- _Problem to solve_: Which lines in the records below contain the word "capability"? Copy each one out.
▼
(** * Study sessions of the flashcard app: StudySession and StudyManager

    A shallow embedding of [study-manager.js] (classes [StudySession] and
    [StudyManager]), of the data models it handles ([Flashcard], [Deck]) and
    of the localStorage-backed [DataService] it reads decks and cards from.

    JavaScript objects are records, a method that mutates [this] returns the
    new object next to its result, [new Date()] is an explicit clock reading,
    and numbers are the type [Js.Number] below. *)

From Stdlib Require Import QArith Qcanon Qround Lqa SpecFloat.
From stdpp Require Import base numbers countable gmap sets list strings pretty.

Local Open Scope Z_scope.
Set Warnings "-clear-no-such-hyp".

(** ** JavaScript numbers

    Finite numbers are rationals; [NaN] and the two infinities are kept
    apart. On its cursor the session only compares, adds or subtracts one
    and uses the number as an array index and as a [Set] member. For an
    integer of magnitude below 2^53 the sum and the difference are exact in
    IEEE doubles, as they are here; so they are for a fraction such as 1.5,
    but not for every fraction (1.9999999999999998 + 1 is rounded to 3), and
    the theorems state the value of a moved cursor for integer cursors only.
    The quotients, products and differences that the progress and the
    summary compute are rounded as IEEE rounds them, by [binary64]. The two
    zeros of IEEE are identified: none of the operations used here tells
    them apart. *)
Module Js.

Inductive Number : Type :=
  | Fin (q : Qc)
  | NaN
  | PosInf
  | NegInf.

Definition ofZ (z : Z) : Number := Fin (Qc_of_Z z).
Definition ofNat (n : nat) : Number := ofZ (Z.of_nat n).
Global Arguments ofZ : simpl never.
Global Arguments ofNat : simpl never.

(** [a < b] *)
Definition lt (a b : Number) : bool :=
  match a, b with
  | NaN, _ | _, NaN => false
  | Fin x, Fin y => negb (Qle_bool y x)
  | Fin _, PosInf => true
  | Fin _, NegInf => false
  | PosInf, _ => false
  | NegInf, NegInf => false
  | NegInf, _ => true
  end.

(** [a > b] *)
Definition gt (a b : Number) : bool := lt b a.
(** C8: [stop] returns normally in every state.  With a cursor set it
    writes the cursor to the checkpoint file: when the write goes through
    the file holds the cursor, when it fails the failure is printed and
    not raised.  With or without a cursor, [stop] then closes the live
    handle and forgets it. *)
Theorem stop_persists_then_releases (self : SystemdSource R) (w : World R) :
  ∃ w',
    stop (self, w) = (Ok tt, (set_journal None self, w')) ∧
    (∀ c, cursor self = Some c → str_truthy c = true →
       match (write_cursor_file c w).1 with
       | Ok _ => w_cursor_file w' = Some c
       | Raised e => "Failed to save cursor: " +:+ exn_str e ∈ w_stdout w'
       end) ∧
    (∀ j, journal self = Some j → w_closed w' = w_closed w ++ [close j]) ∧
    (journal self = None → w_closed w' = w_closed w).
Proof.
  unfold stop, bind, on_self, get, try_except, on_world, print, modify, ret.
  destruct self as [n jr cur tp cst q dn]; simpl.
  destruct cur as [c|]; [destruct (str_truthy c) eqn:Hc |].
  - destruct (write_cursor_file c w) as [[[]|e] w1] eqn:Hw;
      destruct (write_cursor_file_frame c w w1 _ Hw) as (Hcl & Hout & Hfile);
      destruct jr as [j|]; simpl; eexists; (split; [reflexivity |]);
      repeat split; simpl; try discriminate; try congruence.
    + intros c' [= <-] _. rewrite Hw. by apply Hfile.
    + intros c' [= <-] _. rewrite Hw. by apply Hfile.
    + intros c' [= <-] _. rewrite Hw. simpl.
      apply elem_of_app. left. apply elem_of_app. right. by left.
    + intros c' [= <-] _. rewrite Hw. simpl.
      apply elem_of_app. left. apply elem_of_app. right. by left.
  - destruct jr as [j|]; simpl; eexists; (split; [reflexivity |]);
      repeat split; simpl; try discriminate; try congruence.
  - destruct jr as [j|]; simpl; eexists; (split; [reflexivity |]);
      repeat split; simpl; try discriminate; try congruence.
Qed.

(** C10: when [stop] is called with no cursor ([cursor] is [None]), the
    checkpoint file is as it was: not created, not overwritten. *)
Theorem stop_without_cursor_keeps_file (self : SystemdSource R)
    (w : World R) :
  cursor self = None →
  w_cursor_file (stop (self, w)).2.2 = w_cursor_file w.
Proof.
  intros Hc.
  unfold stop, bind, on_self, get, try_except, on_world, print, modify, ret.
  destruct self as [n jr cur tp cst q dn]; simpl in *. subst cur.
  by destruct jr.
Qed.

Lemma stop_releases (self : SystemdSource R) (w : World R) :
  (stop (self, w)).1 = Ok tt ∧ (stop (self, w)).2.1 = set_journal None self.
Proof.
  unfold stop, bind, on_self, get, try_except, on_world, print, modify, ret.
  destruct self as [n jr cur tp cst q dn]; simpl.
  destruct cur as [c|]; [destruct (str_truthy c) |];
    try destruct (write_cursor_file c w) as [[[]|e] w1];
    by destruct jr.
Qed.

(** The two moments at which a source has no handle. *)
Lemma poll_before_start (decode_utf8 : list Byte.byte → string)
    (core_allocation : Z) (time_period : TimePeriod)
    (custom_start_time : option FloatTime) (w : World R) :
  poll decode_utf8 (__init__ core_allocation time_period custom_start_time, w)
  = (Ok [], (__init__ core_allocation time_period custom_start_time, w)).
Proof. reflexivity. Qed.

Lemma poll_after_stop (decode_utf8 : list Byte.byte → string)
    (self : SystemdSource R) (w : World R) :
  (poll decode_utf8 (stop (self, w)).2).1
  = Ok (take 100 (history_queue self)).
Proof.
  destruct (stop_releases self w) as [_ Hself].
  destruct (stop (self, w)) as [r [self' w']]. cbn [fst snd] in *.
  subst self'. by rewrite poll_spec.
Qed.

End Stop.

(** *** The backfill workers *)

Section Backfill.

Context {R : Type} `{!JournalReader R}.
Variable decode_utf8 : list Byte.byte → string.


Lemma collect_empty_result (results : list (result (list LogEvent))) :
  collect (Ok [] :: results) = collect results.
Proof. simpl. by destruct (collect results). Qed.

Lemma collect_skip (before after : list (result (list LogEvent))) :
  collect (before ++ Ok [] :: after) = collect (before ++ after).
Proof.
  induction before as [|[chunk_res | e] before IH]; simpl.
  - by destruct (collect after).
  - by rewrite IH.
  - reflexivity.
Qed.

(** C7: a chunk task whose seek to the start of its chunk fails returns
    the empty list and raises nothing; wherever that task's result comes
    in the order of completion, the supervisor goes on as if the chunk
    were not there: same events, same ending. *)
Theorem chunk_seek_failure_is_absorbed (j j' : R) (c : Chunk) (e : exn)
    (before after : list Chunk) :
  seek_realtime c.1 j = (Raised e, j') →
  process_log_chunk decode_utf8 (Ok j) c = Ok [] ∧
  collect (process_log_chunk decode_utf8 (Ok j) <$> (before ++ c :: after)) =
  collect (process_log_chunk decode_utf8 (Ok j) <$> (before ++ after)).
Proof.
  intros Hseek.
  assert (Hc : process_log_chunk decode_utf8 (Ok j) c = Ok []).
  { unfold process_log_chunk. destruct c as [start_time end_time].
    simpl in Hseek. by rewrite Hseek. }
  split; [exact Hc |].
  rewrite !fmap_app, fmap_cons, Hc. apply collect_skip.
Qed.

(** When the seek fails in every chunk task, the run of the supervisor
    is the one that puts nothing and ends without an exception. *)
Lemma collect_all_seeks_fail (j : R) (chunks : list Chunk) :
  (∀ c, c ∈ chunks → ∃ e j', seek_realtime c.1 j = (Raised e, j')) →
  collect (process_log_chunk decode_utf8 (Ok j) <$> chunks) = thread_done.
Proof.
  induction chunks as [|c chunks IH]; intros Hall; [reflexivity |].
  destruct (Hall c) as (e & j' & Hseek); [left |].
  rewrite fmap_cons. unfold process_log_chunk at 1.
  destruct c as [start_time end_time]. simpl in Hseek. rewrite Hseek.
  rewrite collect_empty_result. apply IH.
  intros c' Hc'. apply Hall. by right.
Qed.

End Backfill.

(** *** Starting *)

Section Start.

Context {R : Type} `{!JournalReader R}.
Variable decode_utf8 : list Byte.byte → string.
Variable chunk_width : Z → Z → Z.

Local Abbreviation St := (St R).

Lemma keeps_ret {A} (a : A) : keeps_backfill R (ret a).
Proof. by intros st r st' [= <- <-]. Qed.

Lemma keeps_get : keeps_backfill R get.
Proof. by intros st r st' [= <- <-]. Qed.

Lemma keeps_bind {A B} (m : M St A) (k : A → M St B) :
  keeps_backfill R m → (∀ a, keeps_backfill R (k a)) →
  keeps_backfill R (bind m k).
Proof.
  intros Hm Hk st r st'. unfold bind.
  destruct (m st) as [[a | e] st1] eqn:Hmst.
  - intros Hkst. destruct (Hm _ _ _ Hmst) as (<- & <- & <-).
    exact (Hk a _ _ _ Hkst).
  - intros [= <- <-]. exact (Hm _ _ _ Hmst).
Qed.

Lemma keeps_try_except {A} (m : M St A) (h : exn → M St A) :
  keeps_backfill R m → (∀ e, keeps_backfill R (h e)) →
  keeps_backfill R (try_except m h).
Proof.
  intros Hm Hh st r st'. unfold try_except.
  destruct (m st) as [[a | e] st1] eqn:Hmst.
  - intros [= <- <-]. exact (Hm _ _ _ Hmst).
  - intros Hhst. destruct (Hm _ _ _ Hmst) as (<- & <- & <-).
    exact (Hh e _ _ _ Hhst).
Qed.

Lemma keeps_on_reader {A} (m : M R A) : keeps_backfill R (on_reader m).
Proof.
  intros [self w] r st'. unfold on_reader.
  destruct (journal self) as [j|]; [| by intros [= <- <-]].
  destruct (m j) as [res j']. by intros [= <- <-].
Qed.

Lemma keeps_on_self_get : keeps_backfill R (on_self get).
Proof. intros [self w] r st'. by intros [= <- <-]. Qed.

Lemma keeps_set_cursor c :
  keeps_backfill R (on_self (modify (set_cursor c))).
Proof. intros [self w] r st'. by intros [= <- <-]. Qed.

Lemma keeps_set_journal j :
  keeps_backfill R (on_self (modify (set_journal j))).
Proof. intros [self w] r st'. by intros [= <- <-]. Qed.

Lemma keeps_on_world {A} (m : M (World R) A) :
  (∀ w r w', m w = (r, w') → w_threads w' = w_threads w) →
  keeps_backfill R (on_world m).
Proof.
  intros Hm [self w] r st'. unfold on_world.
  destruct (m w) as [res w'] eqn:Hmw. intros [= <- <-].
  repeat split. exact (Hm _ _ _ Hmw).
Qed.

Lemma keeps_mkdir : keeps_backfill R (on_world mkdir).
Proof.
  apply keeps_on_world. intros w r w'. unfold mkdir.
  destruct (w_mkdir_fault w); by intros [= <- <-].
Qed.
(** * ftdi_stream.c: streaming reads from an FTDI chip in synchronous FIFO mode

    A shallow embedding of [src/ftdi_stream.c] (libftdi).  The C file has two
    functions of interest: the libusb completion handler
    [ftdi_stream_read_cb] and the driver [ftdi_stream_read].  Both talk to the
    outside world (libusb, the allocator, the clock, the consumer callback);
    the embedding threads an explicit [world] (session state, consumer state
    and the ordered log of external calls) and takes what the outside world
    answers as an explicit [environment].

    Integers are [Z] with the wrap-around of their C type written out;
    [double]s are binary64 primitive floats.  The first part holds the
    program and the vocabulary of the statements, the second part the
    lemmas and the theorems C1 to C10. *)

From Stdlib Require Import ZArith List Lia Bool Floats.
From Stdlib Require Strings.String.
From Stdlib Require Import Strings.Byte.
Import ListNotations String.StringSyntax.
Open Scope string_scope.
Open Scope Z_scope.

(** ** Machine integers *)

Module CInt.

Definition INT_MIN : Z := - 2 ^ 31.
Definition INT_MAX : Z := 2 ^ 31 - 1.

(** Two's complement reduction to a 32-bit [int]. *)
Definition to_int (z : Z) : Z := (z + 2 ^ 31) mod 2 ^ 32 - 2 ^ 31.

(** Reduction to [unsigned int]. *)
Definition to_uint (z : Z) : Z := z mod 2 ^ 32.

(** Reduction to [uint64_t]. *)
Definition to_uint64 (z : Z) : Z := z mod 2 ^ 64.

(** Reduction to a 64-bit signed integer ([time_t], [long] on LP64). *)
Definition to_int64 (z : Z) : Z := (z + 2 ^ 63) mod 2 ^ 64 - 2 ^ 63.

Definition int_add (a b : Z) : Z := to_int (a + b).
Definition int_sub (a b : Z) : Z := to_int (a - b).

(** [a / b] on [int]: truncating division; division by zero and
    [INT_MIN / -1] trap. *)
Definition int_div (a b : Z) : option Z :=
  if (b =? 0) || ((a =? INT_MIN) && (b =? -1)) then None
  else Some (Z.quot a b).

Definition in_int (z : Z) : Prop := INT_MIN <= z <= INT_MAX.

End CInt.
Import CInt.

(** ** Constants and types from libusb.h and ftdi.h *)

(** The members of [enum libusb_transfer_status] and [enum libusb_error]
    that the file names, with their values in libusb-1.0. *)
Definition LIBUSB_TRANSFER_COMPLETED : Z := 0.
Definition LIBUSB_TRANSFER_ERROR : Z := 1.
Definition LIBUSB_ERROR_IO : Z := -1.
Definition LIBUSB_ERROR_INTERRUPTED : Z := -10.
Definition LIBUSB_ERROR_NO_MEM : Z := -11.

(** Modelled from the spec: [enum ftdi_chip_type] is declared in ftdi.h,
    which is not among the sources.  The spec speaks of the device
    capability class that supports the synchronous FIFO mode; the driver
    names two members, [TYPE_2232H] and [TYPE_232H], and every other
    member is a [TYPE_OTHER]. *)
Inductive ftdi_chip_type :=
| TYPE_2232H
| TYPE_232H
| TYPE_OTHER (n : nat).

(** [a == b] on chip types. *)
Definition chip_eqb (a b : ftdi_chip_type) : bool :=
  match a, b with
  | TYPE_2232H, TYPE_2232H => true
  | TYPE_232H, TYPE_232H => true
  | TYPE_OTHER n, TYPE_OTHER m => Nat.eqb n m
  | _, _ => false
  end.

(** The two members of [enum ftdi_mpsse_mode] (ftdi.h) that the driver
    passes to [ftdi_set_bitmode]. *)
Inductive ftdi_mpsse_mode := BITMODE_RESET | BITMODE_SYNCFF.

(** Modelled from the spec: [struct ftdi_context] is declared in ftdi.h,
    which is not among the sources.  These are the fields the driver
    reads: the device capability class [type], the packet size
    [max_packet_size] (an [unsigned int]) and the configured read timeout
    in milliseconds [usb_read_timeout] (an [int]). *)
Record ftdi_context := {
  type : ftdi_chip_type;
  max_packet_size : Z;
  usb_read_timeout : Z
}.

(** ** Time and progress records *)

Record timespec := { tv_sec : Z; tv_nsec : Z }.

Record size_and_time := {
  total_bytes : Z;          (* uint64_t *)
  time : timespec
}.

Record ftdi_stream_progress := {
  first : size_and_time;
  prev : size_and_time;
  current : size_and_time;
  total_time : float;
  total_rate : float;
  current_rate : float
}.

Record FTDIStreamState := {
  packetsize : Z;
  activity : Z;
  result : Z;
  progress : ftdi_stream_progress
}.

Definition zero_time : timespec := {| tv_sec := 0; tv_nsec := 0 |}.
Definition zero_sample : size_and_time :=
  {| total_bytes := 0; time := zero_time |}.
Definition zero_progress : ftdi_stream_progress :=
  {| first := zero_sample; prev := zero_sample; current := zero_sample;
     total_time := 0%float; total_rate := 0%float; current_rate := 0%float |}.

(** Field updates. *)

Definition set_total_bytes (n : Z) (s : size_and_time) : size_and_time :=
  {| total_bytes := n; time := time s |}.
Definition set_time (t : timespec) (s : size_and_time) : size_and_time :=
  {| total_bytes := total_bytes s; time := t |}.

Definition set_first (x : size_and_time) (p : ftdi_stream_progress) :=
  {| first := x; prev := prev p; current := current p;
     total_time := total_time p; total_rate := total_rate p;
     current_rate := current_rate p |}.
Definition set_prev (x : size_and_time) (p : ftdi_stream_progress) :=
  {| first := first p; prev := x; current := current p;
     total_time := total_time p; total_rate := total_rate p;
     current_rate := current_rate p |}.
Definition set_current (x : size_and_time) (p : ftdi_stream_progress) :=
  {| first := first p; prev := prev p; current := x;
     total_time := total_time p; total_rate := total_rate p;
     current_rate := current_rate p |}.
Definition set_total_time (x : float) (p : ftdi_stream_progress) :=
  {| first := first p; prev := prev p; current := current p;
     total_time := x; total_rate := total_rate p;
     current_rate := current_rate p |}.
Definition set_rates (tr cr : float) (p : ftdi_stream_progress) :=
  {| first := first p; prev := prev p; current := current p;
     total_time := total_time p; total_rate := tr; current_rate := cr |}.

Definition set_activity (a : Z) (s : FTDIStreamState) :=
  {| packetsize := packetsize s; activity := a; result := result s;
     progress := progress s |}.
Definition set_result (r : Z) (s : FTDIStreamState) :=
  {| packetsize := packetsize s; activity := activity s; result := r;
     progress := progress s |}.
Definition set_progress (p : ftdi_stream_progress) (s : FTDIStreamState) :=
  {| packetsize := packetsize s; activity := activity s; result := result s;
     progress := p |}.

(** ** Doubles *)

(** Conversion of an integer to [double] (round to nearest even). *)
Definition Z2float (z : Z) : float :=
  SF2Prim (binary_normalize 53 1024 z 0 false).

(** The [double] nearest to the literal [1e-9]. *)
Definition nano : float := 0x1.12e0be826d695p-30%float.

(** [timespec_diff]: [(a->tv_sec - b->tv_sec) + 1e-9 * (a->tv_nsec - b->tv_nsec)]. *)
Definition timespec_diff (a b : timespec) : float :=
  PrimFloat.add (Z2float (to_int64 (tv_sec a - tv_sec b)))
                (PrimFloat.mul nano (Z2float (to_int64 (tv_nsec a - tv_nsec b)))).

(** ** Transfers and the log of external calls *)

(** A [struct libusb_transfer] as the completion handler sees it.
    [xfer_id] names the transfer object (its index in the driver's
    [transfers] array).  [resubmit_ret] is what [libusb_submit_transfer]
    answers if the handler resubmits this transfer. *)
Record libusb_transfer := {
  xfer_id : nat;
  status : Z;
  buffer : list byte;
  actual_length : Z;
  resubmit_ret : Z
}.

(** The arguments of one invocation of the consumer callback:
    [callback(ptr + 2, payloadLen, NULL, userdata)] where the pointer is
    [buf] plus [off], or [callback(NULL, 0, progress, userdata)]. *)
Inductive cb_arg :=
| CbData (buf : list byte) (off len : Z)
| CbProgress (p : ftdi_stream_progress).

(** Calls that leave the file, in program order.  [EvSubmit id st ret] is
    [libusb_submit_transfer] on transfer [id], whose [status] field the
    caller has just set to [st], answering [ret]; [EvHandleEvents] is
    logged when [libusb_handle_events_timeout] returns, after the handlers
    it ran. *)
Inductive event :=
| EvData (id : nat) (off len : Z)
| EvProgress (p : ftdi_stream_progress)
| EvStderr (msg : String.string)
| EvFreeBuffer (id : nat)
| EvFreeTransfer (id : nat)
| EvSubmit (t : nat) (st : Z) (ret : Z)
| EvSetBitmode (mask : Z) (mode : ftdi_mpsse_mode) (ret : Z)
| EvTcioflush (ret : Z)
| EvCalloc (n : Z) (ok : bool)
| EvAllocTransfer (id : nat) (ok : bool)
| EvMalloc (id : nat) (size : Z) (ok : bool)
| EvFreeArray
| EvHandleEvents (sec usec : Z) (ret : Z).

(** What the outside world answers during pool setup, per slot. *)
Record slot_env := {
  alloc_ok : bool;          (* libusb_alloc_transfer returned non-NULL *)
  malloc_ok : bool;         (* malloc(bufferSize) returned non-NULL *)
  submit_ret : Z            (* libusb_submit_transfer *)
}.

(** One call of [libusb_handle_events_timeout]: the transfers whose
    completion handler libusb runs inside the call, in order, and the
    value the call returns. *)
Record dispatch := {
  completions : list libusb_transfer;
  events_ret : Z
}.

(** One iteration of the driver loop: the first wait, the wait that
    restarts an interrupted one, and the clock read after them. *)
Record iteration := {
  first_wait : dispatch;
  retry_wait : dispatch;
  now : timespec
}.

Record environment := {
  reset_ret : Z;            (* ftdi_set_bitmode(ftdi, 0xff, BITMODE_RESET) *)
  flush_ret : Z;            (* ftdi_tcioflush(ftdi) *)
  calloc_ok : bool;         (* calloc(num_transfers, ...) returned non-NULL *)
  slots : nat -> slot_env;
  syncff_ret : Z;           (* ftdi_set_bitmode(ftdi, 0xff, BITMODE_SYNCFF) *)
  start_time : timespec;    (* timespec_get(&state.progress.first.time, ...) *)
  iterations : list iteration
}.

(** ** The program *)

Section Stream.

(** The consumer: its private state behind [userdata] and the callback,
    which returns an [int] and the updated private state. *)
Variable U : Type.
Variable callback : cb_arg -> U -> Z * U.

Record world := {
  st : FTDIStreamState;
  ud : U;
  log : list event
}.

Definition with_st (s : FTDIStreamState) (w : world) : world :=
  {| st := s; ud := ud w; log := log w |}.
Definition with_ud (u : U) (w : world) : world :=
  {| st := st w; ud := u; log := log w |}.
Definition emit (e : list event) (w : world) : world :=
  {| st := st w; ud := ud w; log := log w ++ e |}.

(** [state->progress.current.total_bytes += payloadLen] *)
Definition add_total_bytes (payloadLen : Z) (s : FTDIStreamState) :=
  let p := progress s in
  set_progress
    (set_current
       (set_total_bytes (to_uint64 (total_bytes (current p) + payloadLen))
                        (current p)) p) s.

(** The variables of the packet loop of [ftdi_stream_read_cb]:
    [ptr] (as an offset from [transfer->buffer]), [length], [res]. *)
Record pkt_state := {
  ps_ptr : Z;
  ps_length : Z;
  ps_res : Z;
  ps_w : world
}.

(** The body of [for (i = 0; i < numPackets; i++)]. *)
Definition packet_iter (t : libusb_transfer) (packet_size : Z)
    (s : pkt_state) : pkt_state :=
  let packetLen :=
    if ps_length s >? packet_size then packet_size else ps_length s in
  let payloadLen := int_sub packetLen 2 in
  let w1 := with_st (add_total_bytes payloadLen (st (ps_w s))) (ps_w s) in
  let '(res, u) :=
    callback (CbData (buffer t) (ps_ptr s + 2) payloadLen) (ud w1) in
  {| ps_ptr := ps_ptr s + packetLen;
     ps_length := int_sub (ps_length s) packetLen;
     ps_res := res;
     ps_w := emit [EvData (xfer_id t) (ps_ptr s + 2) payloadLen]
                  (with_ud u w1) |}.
▲
- _Answer box_:
    capability class that supports the synchronous FIFO mode; the driver
    reads: the device capability class [type], the packet size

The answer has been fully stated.